_TASK DETAILS:_
From the data below, repeat exactly the lines from the line with "Definition mark_all (fuel" to the line with "openfds ← open_checked 150;", both included.

_AVAILABLE DATA:_
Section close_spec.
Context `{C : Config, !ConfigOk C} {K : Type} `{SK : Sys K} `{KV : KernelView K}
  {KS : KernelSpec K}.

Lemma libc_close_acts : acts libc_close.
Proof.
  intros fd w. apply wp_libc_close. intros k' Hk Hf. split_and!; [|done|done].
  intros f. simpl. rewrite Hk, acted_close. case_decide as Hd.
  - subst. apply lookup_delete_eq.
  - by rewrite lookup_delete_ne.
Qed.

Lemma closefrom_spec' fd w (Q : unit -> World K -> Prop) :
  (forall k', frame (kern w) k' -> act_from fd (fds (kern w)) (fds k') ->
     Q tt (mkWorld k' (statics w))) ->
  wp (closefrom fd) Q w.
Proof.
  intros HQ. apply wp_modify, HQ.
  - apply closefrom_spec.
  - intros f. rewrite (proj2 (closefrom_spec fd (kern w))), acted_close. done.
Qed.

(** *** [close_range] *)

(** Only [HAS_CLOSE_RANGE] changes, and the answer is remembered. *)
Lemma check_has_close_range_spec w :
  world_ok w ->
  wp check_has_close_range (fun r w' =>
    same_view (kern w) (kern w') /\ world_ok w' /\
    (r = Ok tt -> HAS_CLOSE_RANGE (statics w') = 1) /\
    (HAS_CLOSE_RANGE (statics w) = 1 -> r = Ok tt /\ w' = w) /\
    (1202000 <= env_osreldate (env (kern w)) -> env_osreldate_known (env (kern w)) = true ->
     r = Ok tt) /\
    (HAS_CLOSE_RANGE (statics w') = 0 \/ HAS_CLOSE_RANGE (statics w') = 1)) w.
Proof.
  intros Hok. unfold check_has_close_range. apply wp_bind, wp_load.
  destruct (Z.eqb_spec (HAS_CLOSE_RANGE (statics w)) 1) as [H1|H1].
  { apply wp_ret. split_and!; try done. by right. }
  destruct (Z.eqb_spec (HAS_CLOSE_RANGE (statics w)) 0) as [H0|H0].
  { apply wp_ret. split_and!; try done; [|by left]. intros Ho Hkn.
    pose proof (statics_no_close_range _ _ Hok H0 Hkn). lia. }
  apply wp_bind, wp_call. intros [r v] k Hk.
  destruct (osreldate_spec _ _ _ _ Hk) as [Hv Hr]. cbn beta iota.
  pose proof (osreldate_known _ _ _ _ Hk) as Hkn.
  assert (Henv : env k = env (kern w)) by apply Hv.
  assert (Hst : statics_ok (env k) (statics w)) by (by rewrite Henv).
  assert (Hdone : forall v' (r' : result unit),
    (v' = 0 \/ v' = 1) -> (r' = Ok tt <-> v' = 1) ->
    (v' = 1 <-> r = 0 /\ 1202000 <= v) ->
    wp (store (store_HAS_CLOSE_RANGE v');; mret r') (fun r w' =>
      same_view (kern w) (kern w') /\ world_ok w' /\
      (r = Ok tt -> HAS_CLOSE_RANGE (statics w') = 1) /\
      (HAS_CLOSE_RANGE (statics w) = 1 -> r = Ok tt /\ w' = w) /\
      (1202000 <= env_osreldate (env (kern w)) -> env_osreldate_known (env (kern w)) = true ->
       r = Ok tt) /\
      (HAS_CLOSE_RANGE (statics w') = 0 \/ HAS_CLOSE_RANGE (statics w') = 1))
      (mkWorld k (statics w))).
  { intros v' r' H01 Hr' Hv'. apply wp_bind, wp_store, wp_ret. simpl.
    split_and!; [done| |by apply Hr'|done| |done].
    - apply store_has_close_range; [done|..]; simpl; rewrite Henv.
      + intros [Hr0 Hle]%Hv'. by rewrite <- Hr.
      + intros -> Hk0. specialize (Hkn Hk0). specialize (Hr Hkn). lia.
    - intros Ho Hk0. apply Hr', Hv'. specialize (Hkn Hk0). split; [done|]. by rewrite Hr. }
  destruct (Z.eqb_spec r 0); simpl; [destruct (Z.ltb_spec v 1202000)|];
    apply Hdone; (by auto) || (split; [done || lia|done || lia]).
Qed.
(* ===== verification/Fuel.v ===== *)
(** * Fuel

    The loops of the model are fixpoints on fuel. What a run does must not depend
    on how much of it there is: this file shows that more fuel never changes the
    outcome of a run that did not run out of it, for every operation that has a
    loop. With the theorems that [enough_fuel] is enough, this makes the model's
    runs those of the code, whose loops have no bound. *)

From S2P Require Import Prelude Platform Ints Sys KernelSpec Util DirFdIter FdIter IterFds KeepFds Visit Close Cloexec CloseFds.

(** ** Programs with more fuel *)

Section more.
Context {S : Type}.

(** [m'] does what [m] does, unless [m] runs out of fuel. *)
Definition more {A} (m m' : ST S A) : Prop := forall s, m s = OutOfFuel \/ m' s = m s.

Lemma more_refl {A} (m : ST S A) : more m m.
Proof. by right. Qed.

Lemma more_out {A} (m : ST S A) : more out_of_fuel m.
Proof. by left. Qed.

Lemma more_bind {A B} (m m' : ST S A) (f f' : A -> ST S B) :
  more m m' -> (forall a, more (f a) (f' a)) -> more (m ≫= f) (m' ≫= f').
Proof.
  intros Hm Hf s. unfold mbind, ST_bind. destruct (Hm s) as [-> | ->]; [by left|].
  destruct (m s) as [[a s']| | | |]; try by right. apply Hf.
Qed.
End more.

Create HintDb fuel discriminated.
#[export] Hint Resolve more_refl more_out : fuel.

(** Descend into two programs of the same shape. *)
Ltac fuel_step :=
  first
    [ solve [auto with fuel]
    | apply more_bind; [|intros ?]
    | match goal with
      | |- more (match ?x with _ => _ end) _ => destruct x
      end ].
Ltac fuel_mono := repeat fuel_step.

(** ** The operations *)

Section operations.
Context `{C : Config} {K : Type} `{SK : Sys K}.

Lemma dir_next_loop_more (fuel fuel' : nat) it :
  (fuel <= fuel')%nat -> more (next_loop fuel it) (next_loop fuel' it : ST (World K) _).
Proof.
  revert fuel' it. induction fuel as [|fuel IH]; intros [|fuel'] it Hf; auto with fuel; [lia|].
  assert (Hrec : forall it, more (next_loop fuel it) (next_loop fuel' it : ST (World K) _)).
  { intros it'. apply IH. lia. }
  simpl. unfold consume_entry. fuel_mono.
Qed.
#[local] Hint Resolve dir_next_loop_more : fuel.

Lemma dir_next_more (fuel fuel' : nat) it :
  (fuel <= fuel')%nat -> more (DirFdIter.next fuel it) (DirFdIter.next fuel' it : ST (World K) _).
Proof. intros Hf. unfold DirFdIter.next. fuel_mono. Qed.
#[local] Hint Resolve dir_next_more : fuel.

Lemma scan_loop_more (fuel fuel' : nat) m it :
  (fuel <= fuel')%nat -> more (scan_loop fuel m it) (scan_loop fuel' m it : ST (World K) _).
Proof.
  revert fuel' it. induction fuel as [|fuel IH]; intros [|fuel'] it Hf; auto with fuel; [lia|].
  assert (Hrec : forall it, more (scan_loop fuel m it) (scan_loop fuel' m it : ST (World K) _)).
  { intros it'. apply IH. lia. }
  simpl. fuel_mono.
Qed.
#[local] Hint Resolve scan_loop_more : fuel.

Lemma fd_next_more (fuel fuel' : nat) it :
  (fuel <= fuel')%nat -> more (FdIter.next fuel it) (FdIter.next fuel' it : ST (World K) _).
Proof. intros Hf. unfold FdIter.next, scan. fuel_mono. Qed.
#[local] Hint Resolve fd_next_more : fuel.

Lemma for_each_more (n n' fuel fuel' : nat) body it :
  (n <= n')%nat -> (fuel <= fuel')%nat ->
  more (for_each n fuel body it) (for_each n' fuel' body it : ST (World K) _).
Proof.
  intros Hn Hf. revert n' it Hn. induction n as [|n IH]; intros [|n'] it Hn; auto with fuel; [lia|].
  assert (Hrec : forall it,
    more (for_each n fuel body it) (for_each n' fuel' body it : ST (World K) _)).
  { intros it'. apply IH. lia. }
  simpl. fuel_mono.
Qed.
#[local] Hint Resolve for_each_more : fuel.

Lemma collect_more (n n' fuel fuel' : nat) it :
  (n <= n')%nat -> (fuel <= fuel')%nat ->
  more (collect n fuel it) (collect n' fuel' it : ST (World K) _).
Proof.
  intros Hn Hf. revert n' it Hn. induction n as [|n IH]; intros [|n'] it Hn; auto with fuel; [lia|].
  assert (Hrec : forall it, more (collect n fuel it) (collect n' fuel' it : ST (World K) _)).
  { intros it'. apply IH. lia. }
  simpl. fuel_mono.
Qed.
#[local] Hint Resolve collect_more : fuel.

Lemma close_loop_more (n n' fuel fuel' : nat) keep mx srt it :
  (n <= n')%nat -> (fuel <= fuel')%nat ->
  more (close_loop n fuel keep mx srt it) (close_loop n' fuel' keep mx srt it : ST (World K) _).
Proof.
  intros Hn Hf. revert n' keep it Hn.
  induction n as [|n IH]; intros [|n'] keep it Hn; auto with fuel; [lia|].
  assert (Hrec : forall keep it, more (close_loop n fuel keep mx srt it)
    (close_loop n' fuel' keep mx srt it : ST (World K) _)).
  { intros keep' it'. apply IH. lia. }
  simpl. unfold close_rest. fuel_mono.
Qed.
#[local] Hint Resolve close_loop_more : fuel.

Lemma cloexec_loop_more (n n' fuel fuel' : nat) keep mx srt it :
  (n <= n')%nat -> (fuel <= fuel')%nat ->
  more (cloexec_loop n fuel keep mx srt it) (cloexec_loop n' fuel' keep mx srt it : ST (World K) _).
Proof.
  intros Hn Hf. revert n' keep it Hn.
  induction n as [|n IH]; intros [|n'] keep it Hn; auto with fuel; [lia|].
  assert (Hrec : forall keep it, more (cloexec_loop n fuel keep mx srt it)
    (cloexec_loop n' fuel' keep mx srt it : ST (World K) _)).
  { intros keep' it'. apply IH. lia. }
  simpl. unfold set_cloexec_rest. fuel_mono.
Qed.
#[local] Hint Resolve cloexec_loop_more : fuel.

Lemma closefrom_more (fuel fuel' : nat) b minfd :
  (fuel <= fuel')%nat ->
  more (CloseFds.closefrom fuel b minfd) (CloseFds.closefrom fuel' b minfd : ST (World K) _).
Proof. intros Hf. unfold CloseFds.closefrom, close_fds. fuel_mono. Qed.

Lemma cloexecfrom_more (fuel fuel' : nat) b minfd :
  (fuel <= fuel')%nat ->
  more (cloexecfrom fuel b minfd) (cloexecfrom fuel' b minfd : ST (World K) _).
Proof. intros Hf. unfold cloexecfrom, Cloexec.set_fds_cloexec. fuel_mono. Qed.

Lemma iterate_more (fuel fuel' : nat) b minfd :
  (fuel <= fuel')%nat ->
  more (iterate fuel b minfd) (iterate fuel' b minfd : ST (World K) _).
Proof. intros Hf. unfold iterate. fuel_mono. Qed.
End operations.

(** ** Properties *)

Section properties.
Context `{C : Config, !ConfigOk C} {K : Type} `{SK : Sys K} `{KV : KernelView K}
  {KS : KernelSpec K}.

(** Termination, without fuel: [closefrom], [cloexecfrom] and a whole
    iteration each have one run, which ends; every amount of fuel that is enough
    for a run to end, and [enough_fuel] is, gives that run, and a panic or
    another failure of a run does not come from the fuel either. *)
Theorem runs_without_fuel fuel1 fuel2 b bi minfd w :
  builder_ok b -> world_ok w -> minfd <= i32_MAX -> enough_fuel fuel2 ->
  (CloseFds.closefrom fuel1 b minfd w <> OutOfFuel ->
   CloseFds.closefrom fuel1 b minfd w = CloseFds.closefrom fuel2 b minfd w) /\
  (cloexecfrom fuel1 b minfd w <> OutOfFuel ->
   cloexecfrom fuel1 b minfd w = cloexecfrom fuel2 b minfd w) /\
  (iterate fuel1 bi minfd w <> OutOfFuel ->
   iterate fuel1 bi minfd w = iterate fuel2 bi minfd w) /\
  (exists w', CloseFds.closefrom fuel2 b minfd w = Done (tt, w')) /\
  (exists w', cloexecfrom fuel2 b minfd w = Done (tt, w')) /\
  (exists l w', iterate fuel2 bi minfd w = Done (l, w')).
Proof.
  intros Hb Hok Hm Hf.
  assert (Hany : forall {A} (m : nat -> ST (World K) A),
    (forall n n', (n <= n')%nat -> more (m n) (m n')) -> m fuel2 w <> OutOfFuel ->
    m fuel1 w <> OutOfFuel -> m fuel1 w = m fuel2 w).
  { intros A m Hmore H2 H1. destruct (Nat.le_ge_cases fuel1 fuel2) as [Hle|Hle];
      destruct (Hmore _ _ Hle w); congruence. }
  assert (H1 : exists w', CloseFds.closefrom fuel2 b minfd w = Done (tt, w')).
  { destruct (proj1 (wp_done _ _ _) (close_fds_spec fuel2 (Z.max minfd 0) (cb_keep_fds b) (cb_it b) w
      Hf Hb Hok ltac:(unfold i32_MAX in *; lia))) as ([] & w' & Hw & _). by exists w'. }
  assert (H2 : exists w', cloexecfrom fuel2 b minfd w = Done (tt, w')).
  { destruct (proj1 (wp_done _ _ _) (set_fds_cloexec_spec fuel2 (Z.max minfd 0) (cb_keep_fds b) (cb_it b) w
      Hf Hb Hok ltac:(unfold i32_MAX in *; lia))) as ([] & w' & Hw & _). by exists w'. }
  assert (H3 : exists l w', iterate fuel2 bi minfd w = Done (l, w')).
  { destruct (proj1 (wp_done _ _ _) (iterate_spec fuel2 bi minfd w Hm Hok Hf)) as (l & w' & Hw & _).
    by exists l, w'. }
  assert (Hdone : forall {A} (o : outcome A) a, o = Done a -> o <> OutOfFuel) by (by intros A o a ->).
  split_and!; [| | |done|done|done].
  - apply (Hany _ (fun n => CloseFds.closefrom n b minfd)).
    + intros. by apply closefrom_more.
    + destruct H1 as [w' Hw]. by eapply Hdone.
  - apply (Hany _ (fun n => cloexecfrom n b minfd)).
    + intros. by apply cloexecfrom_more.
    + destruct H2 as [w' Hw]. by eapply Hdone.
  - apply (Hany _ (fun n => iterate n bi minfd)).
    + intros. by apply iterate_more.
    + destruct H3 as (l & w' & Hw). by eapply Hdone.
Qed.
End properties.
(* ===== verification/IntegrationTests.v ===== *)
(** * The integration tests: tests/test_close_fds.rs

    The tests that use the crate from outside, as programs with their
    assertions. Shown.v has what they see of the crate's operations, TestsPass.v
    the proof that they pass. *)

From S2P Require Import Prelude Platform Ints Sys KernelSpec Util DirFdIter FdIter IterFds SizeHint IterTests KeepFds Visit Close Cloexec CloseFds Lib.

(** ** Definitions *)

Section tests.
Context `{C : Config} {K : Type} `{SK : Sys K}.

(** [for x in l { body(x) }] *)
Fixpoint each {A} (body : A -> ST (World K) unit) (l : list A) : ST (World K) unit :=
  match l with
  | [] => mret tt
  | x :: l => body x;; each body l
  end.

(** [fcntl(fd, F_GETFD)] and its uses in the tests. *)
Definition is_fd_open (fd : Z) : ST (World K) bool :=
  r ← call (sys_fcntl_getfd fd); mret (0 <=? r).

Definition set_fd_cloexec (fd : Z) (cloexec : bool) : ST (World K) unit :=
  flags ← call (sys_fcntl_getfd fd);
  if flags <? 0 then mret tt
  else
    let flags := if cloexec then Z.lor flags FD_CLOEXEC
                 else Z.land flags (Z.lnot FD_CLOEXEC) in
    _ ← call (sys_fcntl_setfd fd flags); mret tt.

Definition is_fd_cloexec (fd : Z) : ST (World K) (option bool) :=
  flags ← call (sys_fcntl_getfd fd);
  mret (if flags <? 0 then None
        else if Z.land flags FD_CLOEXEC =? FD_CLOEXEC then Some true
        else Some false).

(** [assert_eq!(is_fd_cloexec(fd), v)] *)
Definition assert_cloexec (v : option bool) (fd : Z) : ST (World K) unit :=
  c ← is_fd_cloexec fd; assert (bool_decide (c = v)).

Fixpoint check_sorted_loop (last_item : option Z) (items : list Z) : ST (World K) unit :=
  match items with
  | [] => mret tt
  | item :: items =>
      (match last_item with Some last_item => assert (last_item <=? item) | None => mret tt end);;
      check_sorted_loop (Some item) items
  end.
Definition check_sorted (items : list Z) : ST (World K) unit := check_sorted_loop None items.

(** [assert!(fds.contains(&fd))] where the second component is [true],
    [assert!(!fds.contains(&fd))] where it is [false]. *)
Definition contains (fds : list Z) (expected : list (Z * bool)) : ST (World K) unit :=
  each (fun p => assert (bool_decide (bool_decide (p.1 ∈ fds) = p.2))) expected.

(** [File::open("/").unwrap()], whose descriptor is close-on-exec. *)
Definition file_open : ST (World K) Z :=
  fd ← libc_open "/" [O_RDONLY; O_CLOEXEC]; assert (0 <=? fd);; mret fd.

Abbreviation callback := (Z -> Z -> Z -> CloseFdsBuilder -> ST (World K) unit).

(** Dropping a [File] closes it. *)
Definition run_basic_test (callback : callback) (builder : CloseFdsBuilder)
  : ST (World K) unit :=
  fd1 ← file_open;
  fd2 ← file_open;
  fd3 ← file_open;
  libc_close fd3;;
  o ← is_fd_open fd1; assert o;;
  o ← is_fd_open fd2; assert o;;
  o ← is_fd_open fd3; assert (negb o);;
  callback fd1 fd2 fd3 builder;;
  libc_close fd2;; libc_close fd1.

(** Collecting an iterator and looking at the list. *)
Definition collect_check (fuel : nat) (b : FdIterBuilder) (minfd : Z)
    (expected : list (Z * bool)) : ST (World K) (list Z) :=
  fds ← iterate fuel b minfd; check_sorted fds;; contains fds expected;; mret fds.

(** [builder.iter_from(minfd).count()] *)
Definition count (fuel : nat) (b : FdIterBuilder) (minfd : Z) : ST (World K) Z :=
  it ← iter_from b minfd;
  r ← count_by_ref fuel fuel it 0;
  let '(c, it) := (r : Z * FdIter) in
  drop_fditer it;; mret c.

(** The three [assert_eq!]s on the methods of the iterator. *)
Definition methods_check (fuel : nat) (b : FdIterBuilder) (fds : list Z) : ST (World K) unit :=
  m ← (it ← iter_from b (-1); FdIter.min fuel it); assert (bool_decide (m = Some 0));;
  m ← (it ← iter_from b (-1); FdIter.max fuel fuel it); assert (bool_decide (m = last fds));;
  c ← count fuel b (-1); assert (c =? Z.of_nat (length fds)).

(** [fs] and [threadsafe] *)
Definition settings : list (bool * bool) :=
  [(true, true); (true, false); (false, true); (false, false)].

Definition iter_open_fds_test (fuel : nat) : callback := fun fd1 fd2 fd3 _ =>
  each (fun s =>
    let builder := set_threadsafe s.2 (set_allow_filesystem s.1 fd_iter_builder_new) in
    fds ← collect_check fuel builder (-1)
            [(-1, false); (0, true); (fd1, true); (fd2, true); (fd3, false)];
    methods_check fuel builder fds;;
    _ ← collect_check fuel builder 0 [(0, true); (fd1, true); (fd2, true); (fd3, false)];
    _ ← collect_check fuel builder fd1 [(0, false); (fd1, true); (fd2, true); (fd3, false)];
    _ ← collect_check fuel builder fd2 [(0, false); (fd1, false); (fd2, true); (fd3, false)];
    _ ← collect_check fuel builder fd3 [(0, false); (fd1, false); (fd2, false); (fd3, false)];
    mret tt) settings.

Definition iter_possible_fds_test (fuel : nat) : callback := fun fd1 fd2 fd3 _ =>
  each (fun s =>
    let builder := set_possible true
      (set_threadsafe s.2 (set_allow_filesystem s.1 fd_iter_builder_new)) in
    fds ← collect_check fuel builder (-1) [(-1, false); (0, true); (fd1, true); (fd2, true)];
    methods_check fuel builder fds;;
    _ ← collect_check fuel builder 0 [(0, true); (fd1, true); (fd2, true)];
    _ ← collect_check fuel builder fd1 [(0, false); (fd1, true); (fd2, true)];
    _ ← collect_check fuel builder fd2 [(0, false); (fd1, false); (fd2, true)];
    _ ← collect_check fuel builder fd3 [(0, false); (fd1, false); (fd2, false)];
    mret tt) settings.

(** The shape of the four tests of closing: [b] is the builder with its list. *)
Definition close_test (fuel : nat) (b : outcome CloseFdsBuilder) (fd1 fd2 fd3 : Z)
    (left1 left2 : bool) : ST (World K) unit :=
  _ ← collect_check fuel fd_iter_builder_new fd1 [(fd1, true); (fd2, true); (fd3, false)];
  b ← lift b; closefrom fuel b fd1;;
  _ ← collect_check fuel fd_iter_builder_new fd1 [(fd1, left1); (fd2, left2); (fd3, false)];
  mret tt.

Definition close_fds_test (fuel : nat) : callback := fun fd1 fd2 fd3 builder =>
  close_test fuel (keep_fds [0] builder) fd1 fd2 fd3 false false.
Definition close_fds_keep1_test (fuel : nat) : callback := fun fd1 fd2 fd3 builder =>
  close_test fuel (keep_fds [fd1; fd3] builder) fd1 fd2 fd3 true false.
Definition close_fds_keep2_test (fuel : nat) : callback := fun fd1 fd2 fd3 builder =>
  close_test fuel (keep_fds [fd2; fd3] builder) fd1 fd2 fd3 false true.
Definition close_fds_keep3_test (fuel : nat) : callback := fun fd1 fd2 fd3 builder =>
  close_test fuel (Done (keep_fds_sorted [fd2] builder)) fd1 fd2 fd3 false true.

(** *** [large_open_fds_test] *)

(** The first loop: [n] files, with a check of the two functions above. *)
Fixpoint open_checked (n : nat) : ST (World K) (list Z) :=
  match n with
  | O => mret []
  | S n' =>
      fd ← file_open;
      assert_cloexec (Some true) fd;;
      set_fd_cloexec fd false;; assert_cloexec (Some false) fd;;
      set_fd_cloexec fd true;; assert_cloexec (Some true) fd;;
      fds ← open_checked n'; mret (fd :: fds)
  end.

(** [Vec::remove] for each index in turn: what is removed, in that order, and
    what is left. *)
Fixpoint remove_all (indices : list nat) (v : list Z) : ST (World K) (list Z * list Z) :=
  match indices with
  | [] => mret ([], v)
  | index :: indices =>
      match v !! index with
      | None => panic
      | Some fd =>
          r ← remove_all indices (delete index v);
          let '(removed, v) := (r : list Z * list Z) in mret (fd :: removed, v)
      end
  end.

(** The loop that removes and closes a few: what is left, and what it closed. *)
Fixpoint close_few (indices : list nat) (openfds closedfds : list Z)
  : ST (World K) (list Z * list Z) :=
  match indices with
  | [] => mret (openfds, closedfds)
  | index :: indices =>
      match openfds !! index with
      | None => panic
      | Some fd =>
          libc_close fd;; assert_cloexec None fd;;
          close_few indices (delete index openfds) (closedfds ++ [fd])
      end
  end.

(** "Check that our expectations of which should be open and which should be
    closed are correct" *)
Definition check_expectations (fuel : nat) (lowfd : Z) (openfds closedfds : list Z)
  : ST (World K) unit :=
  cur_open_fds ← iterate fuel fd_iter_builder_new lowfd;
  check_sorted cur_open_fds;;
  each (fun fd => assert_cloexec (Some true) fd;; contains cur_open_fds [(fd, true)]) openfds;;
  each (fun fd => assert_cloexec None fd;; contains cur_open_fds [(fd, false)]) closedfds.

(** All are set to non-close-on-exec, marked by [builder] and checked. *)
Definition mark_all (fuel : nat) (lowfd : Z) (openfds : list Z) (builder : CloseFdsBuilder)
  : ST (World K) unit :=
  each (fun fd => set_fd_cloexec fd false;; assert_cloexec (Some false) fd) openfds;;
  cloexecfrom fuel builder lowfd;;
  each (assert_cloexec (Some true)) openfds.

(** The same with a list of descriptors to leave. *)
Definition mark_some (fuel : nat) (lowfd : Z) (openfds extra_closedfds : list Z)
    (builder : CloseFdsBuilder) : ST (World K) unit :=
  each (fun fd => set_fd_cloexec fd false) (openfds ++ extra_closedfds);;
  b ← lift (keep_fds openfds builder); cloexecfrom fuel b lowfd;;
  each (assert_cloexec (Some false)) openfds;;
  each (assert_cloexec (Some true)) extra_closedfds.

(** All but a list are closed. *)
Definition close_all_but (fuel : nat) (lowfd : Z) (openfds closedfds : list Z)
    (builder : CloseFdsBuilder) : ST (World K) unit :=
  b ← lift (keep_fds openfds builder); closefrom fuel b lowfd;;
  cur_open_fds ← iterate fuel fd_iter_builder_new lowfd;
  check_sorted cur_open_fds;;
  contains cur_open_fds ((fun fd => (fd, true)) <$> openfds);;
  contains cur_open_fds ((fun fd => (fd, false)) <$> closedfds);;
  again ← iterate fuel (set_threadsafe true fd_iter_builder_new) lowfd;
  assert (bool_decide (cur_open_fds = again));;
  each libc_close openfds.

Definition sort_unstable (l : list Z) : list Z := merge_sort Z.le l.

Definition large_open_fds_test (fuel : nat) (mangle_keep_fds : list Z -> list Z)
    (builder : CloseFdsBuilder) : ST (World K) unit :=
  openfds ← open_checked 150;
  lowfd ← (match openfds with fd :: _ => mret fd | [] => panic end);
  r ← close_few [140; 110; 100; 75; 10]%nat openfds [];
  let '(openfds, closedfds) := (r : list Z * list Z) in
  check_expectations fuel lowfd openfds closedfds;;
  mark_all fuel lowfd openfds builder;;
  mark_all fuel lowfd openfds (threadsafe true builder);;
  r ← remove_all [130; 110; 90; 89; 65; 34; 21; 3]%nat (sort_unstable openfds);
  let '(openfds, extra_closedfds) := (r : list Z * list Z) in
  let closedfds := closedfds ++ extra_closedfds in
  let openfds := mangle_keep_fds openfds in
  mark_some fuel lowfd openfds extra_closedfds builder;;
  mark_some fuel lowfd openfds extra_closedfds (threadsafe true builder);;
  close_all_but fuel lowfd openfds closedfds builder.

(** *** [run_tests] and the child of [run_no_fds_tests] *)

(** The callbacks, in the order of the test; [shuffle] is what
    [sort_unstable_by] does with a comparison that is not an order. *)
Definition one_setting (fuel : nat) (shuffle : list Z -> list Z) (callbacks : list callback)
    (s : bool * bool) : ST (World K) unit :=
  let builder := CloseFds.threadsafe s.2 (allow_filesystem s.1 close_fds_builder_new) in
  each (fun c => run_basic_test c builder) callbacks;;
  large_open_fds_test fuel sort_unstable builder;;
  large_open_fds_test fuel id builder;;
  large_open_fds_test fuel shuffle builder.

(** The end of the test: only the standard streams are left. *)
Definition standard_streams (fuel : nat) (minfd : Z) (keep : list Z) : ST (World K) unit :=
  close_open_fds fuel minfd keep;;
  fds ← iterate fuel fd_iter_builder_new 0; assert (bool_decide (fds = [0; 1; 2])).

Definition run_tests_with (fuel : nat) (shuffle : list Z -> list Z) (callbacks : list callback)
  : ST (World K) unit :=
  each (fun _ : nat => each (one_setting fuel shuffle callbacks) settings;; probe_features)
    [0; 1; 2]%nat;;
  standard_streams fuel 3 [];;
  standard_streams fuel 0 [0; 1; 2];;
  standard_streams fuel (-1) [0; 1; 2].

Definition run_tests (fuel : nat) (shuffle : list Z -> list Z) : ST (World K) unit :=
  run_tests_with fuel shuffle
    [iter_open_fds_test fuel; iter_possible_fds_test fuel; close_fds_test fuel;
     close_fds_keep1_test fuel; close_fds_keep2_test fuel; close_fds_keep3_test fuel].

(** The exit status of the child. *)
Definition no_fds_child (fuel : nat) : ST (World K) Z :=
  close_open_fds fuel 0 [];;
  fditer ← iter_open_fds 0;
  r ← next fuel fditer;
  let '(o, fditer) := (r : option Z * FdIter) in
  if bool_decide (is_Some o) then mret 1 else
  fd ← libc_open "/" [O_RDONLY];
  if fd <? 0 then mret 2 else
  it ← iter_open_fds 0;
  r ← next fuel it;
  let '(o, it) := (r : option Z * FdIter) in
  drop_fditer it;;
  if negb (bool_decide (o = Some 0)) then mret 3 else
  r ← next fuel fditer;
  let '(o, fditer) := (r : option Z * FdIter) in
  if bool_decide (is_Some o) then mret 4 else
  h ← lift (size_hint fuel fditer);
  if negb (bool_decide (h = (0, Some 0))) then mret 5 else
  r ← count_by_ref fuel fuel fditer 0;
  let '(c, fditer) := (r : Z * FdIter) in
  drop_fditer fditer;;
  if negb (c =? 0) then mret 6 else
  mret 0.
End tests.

_RESPONSE:_
Definition mark_all (fuel : nat) (lowfd : Z) (openfds : list Z) (builder : CloseFdsBuilder)
  : ST (World K) unit :=
  each (fun fd => set_fd_cloexec fd false;; assert_cloexec (Some false) fd) openfds;;
  cloexecfrom fuel builder lowfd;;
  each (assert_cloexec (Some true)) openfds.

(** The same with a list of descriptors to leave. *)
Definition mark_some (fuel : nat) (lowfd : Z) (openfds extra_closedfds : list Z)
    (builder : CloseFdsBuilder) : ST (World K) unit :=
  each (fun fd => set_fd_cloexec fd false) (openfds ++ extra_closedfds);;
  b ← lift (keep_fds openfds builder); cloexecfrom fuel b lowfd;;
  each (assert_cloexec (Some false)) openfds;;
  each (assert_cloexec (Some true)) extra_closedfds.

(** All but a list are closed. *)
Definition close_all_but (fuel : nat) (lowfd : Z) (openfds closedfds : list Z)
    (builder : CloseFdsBuilder) : ST (World K) unit :=
  b ← lift (keep_fds openfds builder); closefrom fuel b lowfd;;
  cur_open_fds ← iterate fuel fd_iter_builder_new lowfd;
  check_sorted cur_open_fds;;
  contains cur_open_fds ((fun fd => (fd, true)) <$> openfds);;
  contains cur_open_fds ((fun fd => (fd, false)) <$> closedfds);;
  again ← iterate fuel (set_threadsafe true fd_iter_builder_new) lowfd;
  assert (bool_decide (cur_open_fds = again));;
  each libc_close openfds.

Definition sort_unstable (l : list Z) : list Z := merge_sort Z.le l.

Definition large_open_fds_test (fuel : nat) (mangle_keep_fds : list Z -> list Z)
    (builder : CloseFdsBuilder) : ST (World K) unit :=
  openfds ← open_checked 150;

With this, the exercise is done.